AIM OF THE EXERCISE: Every entry that follows should be reproduced exactly.

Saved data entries
——

(** X23.  The key under which [indexRecord] files a city is taken apart
    again by [searchByCity] when neither the city nor the state contains a
    comma: the key matches when the lower-cased city contains the search
    term and the stored state equals the upper-cased filter.  When the city
    reads [a,b] the search takes [a] for the city and [b] for the state,
    and the state of the record plays no part. *)
Theorem city_key_round_trip
  (searchTerm : string) (stateId : option string) (r : ZipRecord) :
  let cityKey := String.append (toLowerCase (city r)) (String.append "," (state_id r)) in
  (no_comma (city r) = true -> no_comma (state_id r) = true ->
   city_matches searchTerm stateId cityKey
   = includes (toLowerCase (city r)) searchTerm && state_filter stateId (state_id r))
  /\ (forall a b, city r = String.append a (String ","%char b) ->
      no_comma a = true -> no_comma b = true ->
      city_matches searchTerm stateId cityKey
      = includes (toLowerCase a) searchTerm && state_filter stateId (toLowerCase b)).
Proof.
  cbv zeta. split.
  - intros Hc Hs. unfold city_matches.
    change (String.append "," (state_id r)) with (String ","%char (state_id r)).
    rewrite split_comma_key by (rewrite no_comma_toLowerCase; exact Hc).
    rewrite split_comma_no_comma by exact Hs.
    cbn [nth nth_error String.append]. destruct stateId as [st|]; reflexivity.
  - intros a b Hcity Ha Hb. unfold city_matches. rewrite Hcity.
    assert (Hlower : toLowerCase (String.append a (String ","%char b))
                     = String.append (toLowerCase a) (String ","%char (toLowerCase b))).
    { clear. unfold toLowerCase. induction a as [|x a IH]; [reflexivity|].
      cbn [String.append map_string]. rewrite IH. reflexivity. }
    rewrite Hlower.
    change (String.append "," (state_id r)) with (String ","%char (state_id r)).
    assert (Hassoc : forall x y z,
              String.append (String.append x y) z = String.append x (String.append y z)).
    { clear. induction x as [|c x IH]; intros y z; simpl; [reflexivity|].
      rewrite IH. reflexivity. }
    rewrite Hassoc. cbn [String.append].
    rewrite split_comma_key by (rewrite no_comma_toLowerCase; exact Ha).
    rewrite split_comma_key by (rewrite no_comma_toLowerCase; exact Hb).
    cbn [nth nth_error String.append]. destruct stateId as [st|]; reflexivity.
Qed.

——

YOUR RESPONSE:
(** X23.  The key under which [indexRecord] files a city is taken apart
    again by [searchByCity] when neither the city nor the state contains a
    comma: the key matches when the lower-cased city contains the search
    term and the stored state equals the upper-cased filter.  When the city
    reads [a,b] the search takes [a] for the city and [b] for the state,
    and the state of the record plays no part. *)
Theorem city_key_round_trip
  (searchTerm : string) (stateId : option string) (r : ZipRecord) :
  let cityKey := String.append (toLowerCase (city r)) (String.append "," (state_id r)) in
  (no_comma (city r) = true -> no_comma (state_id r) = true ->
   city_matches searchTerm stateId cityKey
   = includes (toLowerCase (city r)) searchTerm && state_filter stateId (state_id r))
  /\ (forall a b, city r = String.append a (String ","%char b) ->
      no_comma a = true -> no_comma b = true ->
      city_matches searchTerm stateId cityKey
      = includes (toLowerCase a) searchTerm && state_filter stateId (toLowerCase b)).
Proof.
  cbv zeta. split.
  - intros Hc Hs. unfold city_matches.
    change (String.append "," (state_id r)) with (String ","%char (state_id r)).
    rewrite split_comma_key by (rewrite no_comma_toLowerCase; exact Hc).
    rewrite split_comma_no_comma by exact Hs.
    cbn [nth nth_error String.append]. destruct stateId as [st|]; reflexivity.
  - intros a b Hcity Ha Hb. unfold city_matches. rewrite Hcity.
    assert (Hlower : toLowerCase (String.append a (String ","%char b))
                     = String.append (toLowerCase a) (String ","%char (toLowerCase b))).
    { clear. unfold toLowerCase. induction a as [|x a IH]; [reflexivity|].
      cbn [String.append map_string]. rewrite IH. reflexivity. }
    rewrite Hlower.
    change (String.append "," (state_id r)) with (String ","%char (state_id r)).
    assert (Hassoc : forall x y z,
              String.append (String.append x y) z = String.append x (String.append y z)).
    { clear. induction x as [|c x IH]; intros y z; simpl; [reflexivity|].
      rewrite IH. reflexivity. }
    rewrite Hassoc. cbn [String.append].
    rewrite split_comma_key by (rewrite no_comma_toLowerCase; exact Ha).
    rewrite split_comma_key by (rewrite no_comma_toLowerCase; exact Hb).
    cbn [nth nth_error String.append]. destruct stateId as [st|]; reflexivity.
Qed.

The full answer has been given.